Multimodal Retrieval

Document retrieval addresses the needle-in-the-haystack problem: You have a large document corpus of possibly millions, or more, documents, some containing many pages, and you want to find the documents, or even the pages, most relevant to your query.

On the Web, that's what search engines do. Search engines excel at searching not only textual HTML documents, but images, videos, and audio content.

Similarly, business documents contain not only text, but important visual and layout cues. Consider a document with a title in bold, large text on top of the first page, bold section headers, images, diagrams, charts, and tables. Successful document retrieval must take those visual modalities into account, in addition to the document text.

Document retrieval initially focused on the textual content of documents: A document's text has traditionally been extracted with OCR, and then that text is indexed for lexical search.

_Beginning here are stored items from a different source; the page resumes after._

(** Figure numbers, hashes, lone numbers and protocol names. *)
Definition junk_item_name (name : str) : bool :=
  let t := trim name in
  let lower := map to_ascii_lowercase t in
  str_is_empty t || forallb is_ascii_digit t || ((16 <=? blen t) && forallb is_ascii_hexdigit t)
  || (starts_with lower (u8"图") && existsb is_ascii_digit t && (length t <=? 8))
  || existsb (str_eqb lower) [u8"tcp"; u8"udp"; u8"http"; u8"https"; u8"ipv4"; u8"ipv6"].

(** From the first [{] to the last [}]. *)
Fixpoint from_char (c : char) (s : str) : option str :=
  match s with [] => None | d :: s' => if (d =? c)%Z then Some s else from_char c s' end.

Definition extract_json_object (raw : str) : option str :=
  s ← from_char 123%Z raw; r ← from_char 125%Z (reverse s); Some (reverse r).

Definition json_part (raw : str) : str := default (trim raw) (extract_json_object (trim raw)).

Definition with_slug (e : ExtractedItem) (page_type slug : str) : ExtractedItem :=
  {| it_name := it_name e; it_slug := slug; it_aliases := it_aliases e; it_description := it_description e;
     it_details := it_details e; it_page_type := page_type |}.

Definition or_default (s d : str) : str := if str_is_empty s then d else s.

(** One loop of [parse_extraction]. *)
Definition named_items (page_type : str) (items : list ExtractedItem) : list ExtractedItem :=
  omap (fun e =>
    if str_is_empty (it_name e) then None
    else
      let ty := or_default (it_page_type e) page_type in
      let e' := with_slug e ty (or_default (it_slug e) (typed_slug ty (it_name e))) in
      if junk_item_name (it_name e) then None else Some e') items.

Record NewSlugItem := {
  ns_page_type : str; ns_name : str; ns_slug : str; ns_aliases : list str; ns_description : str; ns_details : str;
  ns_source_chunks : list str;
}.

(** ** Citations *)

Definition cover_like_text (s : str) : bool :=
  let head := take 480 s in
  (contains head (u8"版权声明") || contains head (u8"Copyright"))
  && (contains head (u8"完全公开") || contains head (u8"邮编") || contains head (u8"地址")).

Definition is_blank_text (s : str) : bool := str_is_empty (trim s).
Definition CITE_SNIPPETS_MAX : nat := 3.

(** Hits and cover flag of the chunks that mention a needle. *)
Definition cite_scores (chunks : list Chunk) (needles : list str) : list (nat * bool * N) :=
  omap (fun ch =>
    if negb (str_eqb (c_chunk_type ch) TEXT_CHUNK) then None
    else
      let lower := map to_ascii_lowercase (c_content ch) in
      let hits := sum_list_with (fun n => matches_count lower (map to_ascii_lowercase n)) needles in
      if hits =? 0 then None else Some (hits, cover_like_text (c_content ch), c_id ch)) chunks.

Definition cite_before (a b : nat * bool * N) : bool :=
  (b.1.1 <? a.1.1) || ((a.1.1 =? b.1.1) && (negb a.1.2 || b.1.2)).

Definition cite_chunks (chunks : list Chunk) (name : str) (aliases : list str) : list N :=
  let needles := List.filter (fun n => negb (is_blank_text n)) (name :: aliases) in
  if match needles with [] => true | _ => false end then []
  else
    let scored := sort_by cite_before (cite_scores chunks needles) in
    let preferred := map snd (take CITE_SNIPPETS_MAX (List.filter (fun x => negb x.1.2) scored)) in
    match preferred with [] => map snd (take CITE_SNIPPETS_MAX scored) | _ => preferred end.

Definition MAX_RUNES_PER_CITATION_BATCH : nat := 12000.

Definition batch_step (st : list (list Chunk) * list Chunk * nat) (c : Chunk) : list (list Chunk) * list Chunk * nat :=
  let '(batches, current, runes) := st in
  if negb (str_eqb (c_chunk_type c) TEXT_CHUNK) || is_blank_text (c_content c) then st
  else
    let n := length (c_content c) in
    if negb (match current with [] => true | _ => false end) && (MAX_RUNES_PER_CITATION_BATCH <? runes + n)
    then (batches ++ [current], [c], n)
    else (batches, current ++ [c], runes + n).

Definition split_citation_batches (chunks : list Chunk) : list (list Chunk) :=
  let '(batches, current, _) := foldl batch_step ([], [], 0) chunks in
  match current with [] => batches | _ => batches ++ [current] end.

(** [format!("c{i:03}")] *)
Definition alias_of (i : nat) : str :=
  let d := decimal (N.of_nat i) in u8"c" ++ repeat 48%Z (3 - length d) ++ d.
Inductive WikiOperation := RunIngest | RunRetract.
#[export] Instance wiki_operation_eq_dec : EqDecision WikiOperation. Proof. solve_decision. Defined.

Section pages.
Context {Value : Type} (sv : Services) (order : nat -> forall A : Type, list A -> list A)
  (embed_index : str -> result str (list f64)) (is_alphanumeric : char -> bool)
  (uuid_to_string : N -> str) (new_v4 : nat -> N) (payload : N -> N -> str -> Value) (task_id_of : Value -> option str).
Notation W := (WikiStore Value).

(** The values of a map, as place [site] iterates them. *)
Definition values {K A} `{Countable K} (site : nat) (m : gmap K A) : list A := order site A (map snd (map_to_list m)).

(** The words between chars that are not alphanumeric. *)
Fixpoint words (s acc : str) : list str :=
  let word := if str_is_empty acc then [] else [reverse acc] in
  match s with
  | [] => word
  | c :: s => if is_alphanumeric c then words s (c :: acc) else word ++ words s []
  end.

Definition tokenize (text : str) : list str := words (to_lowercase sv text) [].

(** [index_one_in]; the second component is whether it succeeded. *)
Definition index_one_in (ch : Chunk) (title : str) (vector_on keyword_on : bool) (w : W) : W * bool :=
  if str_eqb (c_chunk_type ch) (u8"parent_text") then (w, true)
  else
    let content := index_content title ch in
    match (if vector_on then embed_index content else Ok []) with
    | Err _ => (w, false)
    | Ok vector =>
      (with_embeddings (insert (c_id ch) {| ce_content := content; ce_vector := vector;
         ce_tsv := if keyword_on then join [SP] (tokenize content) else [] |}) w, true)
    end.

Definition vector_on (version : N) (w : W) : bool := from_option wv_vector_enabled true (wk_versions w !! version).
Definition keyword_on (version : N) (w : W) : bool := from_option wv_keyword_enabled true (wk_versions w !! version).

Definition wiki_chunk (id document version : N) (slug content : str) : Chunk :=
  {| c_id := id; c_document_id := document; c_version_id := version; c_chunk_type := WIKI_PAGE; c_content := content;
     c_context_header := slug; c_start_at := 0; c_end_at := Z.of_nat (length content) |}.

Definition index_wiki_page (version document : N) (slug title content : str) (w : W) : W :=
  let ch := wiki_chunk (new_v4 (wk_fresh w)) document version slug content in
  let w := fst (index_one_in ch title (vector_on version w) (keyword_on version w) (next_uuid w)) in
  with_chunks (insert (c_id ch) ch) w.

(** ** Map *)

Definition collect_text_chunks (document : N) (w : W) : list Chunk :=
  sort_by (fun a b => (c_start_at a <=? c_start_at b)%Z)
    (List.filter (fun c => (c_document_id c =? document)%N && str_eqb (c_chunk_type c) TEXT_CHUNK) (values 0 (wk_chunks w))).

Definition split_nonempty (path : str) : list str := List.filter (fun s => negb (str_is_empty s)) (split_char 47%Z path).

Definition existing_folder_paths (version : N) (w : W) : list (list str) :=
  map (fun f => split_nonempty (wf_path f))
    (List.filter (fun f => (wf_version_id f =? version)%N && negb (str_is_empty (wf_path f))) (values 1 (wk_folders w))).

Definition version_pages (site : nat) (version : N) (w : W) : list WikiPage :=
  List.filter (fun p => (wp_version_id p =? version)%N) (values site (wk_pages w)).

Definition refers_to (document : N) (p : WikiPage) : bool := existsb (N.eqb document) (wp_source_refs p).
Lemma rebuild_good v (w w' : W) :
  rebuild_pages sv order embed_index is_alphanumeric new_v4 v w = Some w' -> good w -> good w'.
Proof.
  unfold rebuild_pages. intros H Hg. eapply linkify_good; [exact H|]. clear H.
  assert (Hi : good (write_index_page sv order embed_index is_alphanumeric new_v4 v w)).
  { unfold write_index_page. apply alter_good; [by intros p|]. by apply upsert_good. }
  assert (Hl : good (write_log_page sv order embed_index is_alphanumeric new_v4 v (write_index_page sv order embed_index is_alphanumeric new_v4 v w)))
    by by apply upsert_good.
  unfold write_synthesis_pages. case_match; [done|]. by do 2 apply upsert_good.
Qed.

Lemma plan_good v slugs (w : W) : good w -> good (plan_and_apply_taxonomy sv order new_v4 v slugs w).
Proof.
  intros H. apply plan_and_apply_taxonomy_keeps; [..|done].
  - intros w1 i before path parent H1. eapply same_pages_good; [apply ensure_folders_frame|done].
  - intros w1 s path fid H1. apply alter_good; [|done]. intros p. by destruct (unfiled p).
Qed.

Lemma reduce_slug_good v op (w : W) : good w -> good (reduce_slug sv order embed_index is_alphanumeric new_v4 v op w).
Proof.
  intros H. destruct (reduce_slug_frame sv order embed_index is_alphanumeric new_v4 v op w) as [_ [Hp|Hp]].
  - by eapply same_pages_good.
  - unfold pages_good. rewrite Hp. apply (alter_good _ _ w); [|done]. intros p. by destruct (str_is_empty _).
Qed.

Lemma finalize_ops_good now v ops st :
  good st.1 -> good (foldl (finalize_op sv order embed_index is_alphanumeric uuid_to_string new_v4 now v) st ops).1.
Proof.
  revert st. induction ops as [|op ops IH]; intros [w b] H; cbn [foldl]; [done|]. apply IH. unfold finalize_op.
  destruct (bool_decide _ && _); [|done]. destruct (try_slug_lock _ _ _ _ _) as [w1|] eqn:E; [|done]. cbn [fst].
  unfold release_slug_lock. eapply same_pages_good; [done|]. apply reduce_slug_good. unfold try_slug_lock in E.
  destruct (try_reserve _ _ _ _); [|done]. injection E as <-. done.
Qed.

Lemma process_finalize_good payload task_id_of now v (w w' : W) :
  process_finalize sv order embed_index is_alphanumeric uuid_to_string new_v4 payload task_id_of now v w = Some w' ->
  good w -> good w'.
Proof.
  unfold process_finalize, claim_lane. destruct (claim_rows _ _ _ _ _) as [ops rows]. intros H Hg.
  destruct rows as [|o rows]; [by injection H as <-|].
  pose proof (finalize_ops_good now v (List.filter (fun o => negb (is_prune o)) (o :: rows)) (with_ops (fun _ => ops) w, false) Hg) as Hf.
  destruct (foldl _ _ _) as [w1 rebuild]. cbn [fst] in Hf.
  destruct (if rebuild then _ else _) as [w2|] eqn:E; [|done]. cbn [mbind option_bind] in H.
  assert (H2 : good w2) by (destruct rebuild; [by eapply rebuild_good|by injection E as <-]).
  destruct (map op_id (List.filter is_prune (o :: rows))) as [|i ids]; [by injection H as <-|].
  destruct (lane_live _ _ _); injection H as <-; [|exact H2].
  eapply same_pages_good; [|exact H2]. set (w3 := unclaim _ _).
  pose proof (schedule_trigger_frame uuid_to_string new_v4 payload task_id_of Finalize v LOCK_RETRY_SECS w3) as Hs. by injection Hs as -> _.
Qed.

(** The reduction of the groups of a retract. *)
Lemma reduced_good now model op updates (w w' : W) written failed :
  pages_ok w -> own_summaries uuid_to_string version did w -> (forall s, lock_free uuid_to_string now version w s = true) ->
  op_document_id op = Some did -> retract_document_updates sv order uuid_to_string version op w = Ok updates ->
  Reduced sv order uuid_to_string now version model (add_groups ∅ updates) w w' written failed -> good w'.
Proof.
  intros Hok Hown Hfree Hop Hret [_ Hwr _ (vl & Hpages) Hother _ _] [v s] p Hp.
  destruct (decide (v = version /\ s ∈ map fst written)) as [[-> Hs]|Hno].
  - destruct (proj1 (Hwr s) Hs) as [[us Hus] _]. destruct (Hpages s us Hus (Hfree s)) as (patch & Hrun & Hw).
    rewrite Hp in Hw. unfold written_as in Hw. destruct (rp_source_refs patch) as [|r refs] eqn:Er; [done|].
    destruct Hw as (q & [= <-] & Hpv & Hps & _ & _ & _ & _ & _ & _ & Hpr & _). apply run_reduce_job_slug in Hrun as Hslug.
    split; [split; cbn; [done|by rewrite Hps, Hslug]|]. intros _. rewrite Hpr.
    destruct (retract_slugs sv order uuid_to_string Horder version op did w updates Hok Hop Hret s us Hus) as (old & Eold & Hin).
    destruct (retract_groups sv order uuid_to_string Horder version op did w updates Hok Hown Hop Hret s old Eold Hin)
      as (us' & Hus' & H1 & H2 & H3). rewrite Hus in Hus'. injection Hus' as <-. by eapply run_reduce_job_refs.
  - rewrite Hother in Hp by (cbn; intros ->; intros H; by apply Hno). split; [by apply Hok|]. cbn. intros ->.
    intros Hin. destruct (retract_groups sv order uuid_to_string Horder version op did w updates Hok Hown Hop Hret s p Hp Hin)
      as (us & Hus & _). apply Hno. split; [done|]. apply Hwr. by rewrite Hus.
Qed.
End good.

(** ** The run *)

Section run.
Context {Value : Type} (sv : Services) (order : nat -> forall A : Type, list A -> list A)
  (embed_index : str -> result str (list f64)) (is_alphanumeric : char -> bool)
  (uuid_to_string : N -> str) (new_v4 : nat -> N) (payload : N -> N -> str -> Value) (task_id_of : Value -> option str).
Context (Horder : order_law order) (now : Z) (version did : N).
Notation W := (WikiStore Value).
Notation good := (pages_good (Value := Value) version did).

Lemma finish_round_good model r (w1 : W) written failed :
  reduce_grouped sv order embed_index is_alphanumeric uuid_to_string new_v4 now version model (rd_grouped r) (rd_store r)
    = (w1, written, failed) ->
  rd_mapped r = [] -> good w1 ->
  good (finish_round sv order embed_index is_alphanumeric uuid_to_string new_v4 payload task_id_of now version model r).
Proof.
  intros Hr Hm Hg. unfold finish_round. rewrite Hr, Hm. cbn [foldl]. cbv beta iota.
  assert (Hs : forall lane delay (x : W), good x -> good (schedule_live uuid_to_string new_v4 payload task_id_of lane version delay x)).
  { intros lane delay x Hx. unfold schedule_live. case_match; [|done]. eapply same_pages_good; [|exact Hx].
    pose proof (schedule_trigger_frame uuid_to_string new_v4 payload task_id_of lane version delay x) as Hf. by injection Hf as -> _. }
  eapply same_pages_good; [reflexivity|]. do 2 apply Hs. destruct written as [|x written]; [exact Hg|].
  assert (Hpush : forall l (x : W), good x -> good (foldl (push_written version) x l)).
  { intros l. induction l as [|y l IH]; intros z Hz; [done|]. cbn [foldl]. by apply IH. }
  eapply same_pages_good; [reflexivity|]. apply Hpush, plan_good. exact Hg.
Qed.

Lemma process_retract_good v op (w w' : W) :
  wk_ops w = [op] -> in_lane Ingest version op = true -> op_claimed_at op = None -> op_kind op = OpRetract ->
  op_document_id op = Some did -> wk_versions w !! version = Some v -> wv_wiki_enabled v = true ->
  wk_inflight w !! version = None -> pages_ok w -> own_summaries uuid_to_string version did w ->
  (forall s, lock_free uuid_to_string now version w s = true) ->
  process_ingest sv order embed_index is_alphanumeric uuid_to_string new_v4 payload task_id_of now version w = (w', None) ->
  good w'.
Proof.
  intros Hops Hlane Hat Hkind Hdoc Hv Hen Hfl Hok Hown Hfree. unfold process_ingest, reserve_inflight, try_reserve.
  rewrite Hv, Hen, Hfl. cbn [negb]. set (w1 := with_inflight _ w).
  assert (Hclaim : claim_lane now Ingest version BATCH_DOCS w1 = (with_ops (fun _ => [set_claim (Some now) op]) w1, [set_claim (Some now) op])).
  { unfold claim_lane, w1. cbn [wk_ops with_inflight]. rewrite Hops. cbn [claim_rows]. unfold reclaimable. by rewrite Hlane, Hat. }
  rewrite Hclaim. set (w2 := with_ops _ w1). cbn [ingest_ops]. unfold ingest_op. cbn [op_kind set_claim]. rewrite Hkind. cbn [rd_store].
  destruct (retract_document_updates _ _ _ _ _ w2) as [updates|e] eqn:Er; [|done]. cbn [rd_grouped rd_done rd_mapped].
  set (r := Build_Round _ _ _ _). intros [= <-].
  destruct (reduce_grouped sv order embed_index is_alphanumeric uuid_to_string new_v4 now version (wiki_chat_model v) (rd_grouped r) (rd_store r))
    as [[w3 written] failed] eqn:Eg.
  eapply finish_round_good; [exact Eg|done|].
  pose proof (reduce_grouped_reduced sv order embed_index is_alphanumeric uuid_to_string new_v4 Horder now version (wiki_chat_model v)
    (rd_grouped r) (rd_store r) ltac:(by apply add_groups_nonempty)) as Hred.
  rewrite Eg in Hred. destruct Hred as [Hred _]. eapply reduced_good; [done| | | | | |exact Hred]; [exact Hok|exact Hown|exact Hfree| |exact Er].
  done.
Qed.
End run.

OCR-based text extraction, followed by layout and bounding box analysis, is still at the heart of important document AI models, such as LayoutLM. For example, LayoutLMv3 encodes the document text, including the order of the text token sequence, the OCR bounding box coordinates of tokens or line segments, and the document itself. That results in state-of-the-art results in key document AI tasks, but only if the first step, the OCR text extraction, works well.

It often doesn't.

In my recent experience, that OCR bottleneck resulted in a close to 50% performance degradation on a named-entity recognition (NER) task on a real-world, production document archive.

This illustrates a problem: Many document AI models are evaluated on clean, academic datasets. But real world data is messy, and the same models that do well on neat, academic benchmarks may not perform as well on messy, irregular, real-world document data.

VLMs for Document AI

More recently, vision-language models (VLMs) excel at capturing both visual and textual context within images, and that includes document images. Indeed, VLMs, such as LlaVA-NeXT, PaliGemma, Idefics3, Qwen2-VL, exhibit great document AI capabilities out of the box, such as zero-shot information extraction, without the need for OCR. Donut and Idefics3, are specifically pretrained on large document corpora, making them ideal foundations for further fine-tuning.

Excellent as these VLM-based, OCR-free models are for document question answering, information extraction, or classification, their main focus is not scaleable document retrieval.

A new model, ColPali, represents a step change in document retrieval. ColPali fuses the multi-vector retrieval technique pioneered in ColBERT with a vision language model, PaliGemma, and applies this potent fusion to multimodal document retrieval. The ColPali authors' blog post describes this model in detail.

Embedding Choices

In the text-only modality, neural network-based retrieval has supplanted lexical search: Given a suitable representation of a document, such as a high-dimensional vector in the latent space of an embedding model, and a similar representation of a query, you can produce a list of documents matching the query by computing the similarity of the query vector to the document vectors.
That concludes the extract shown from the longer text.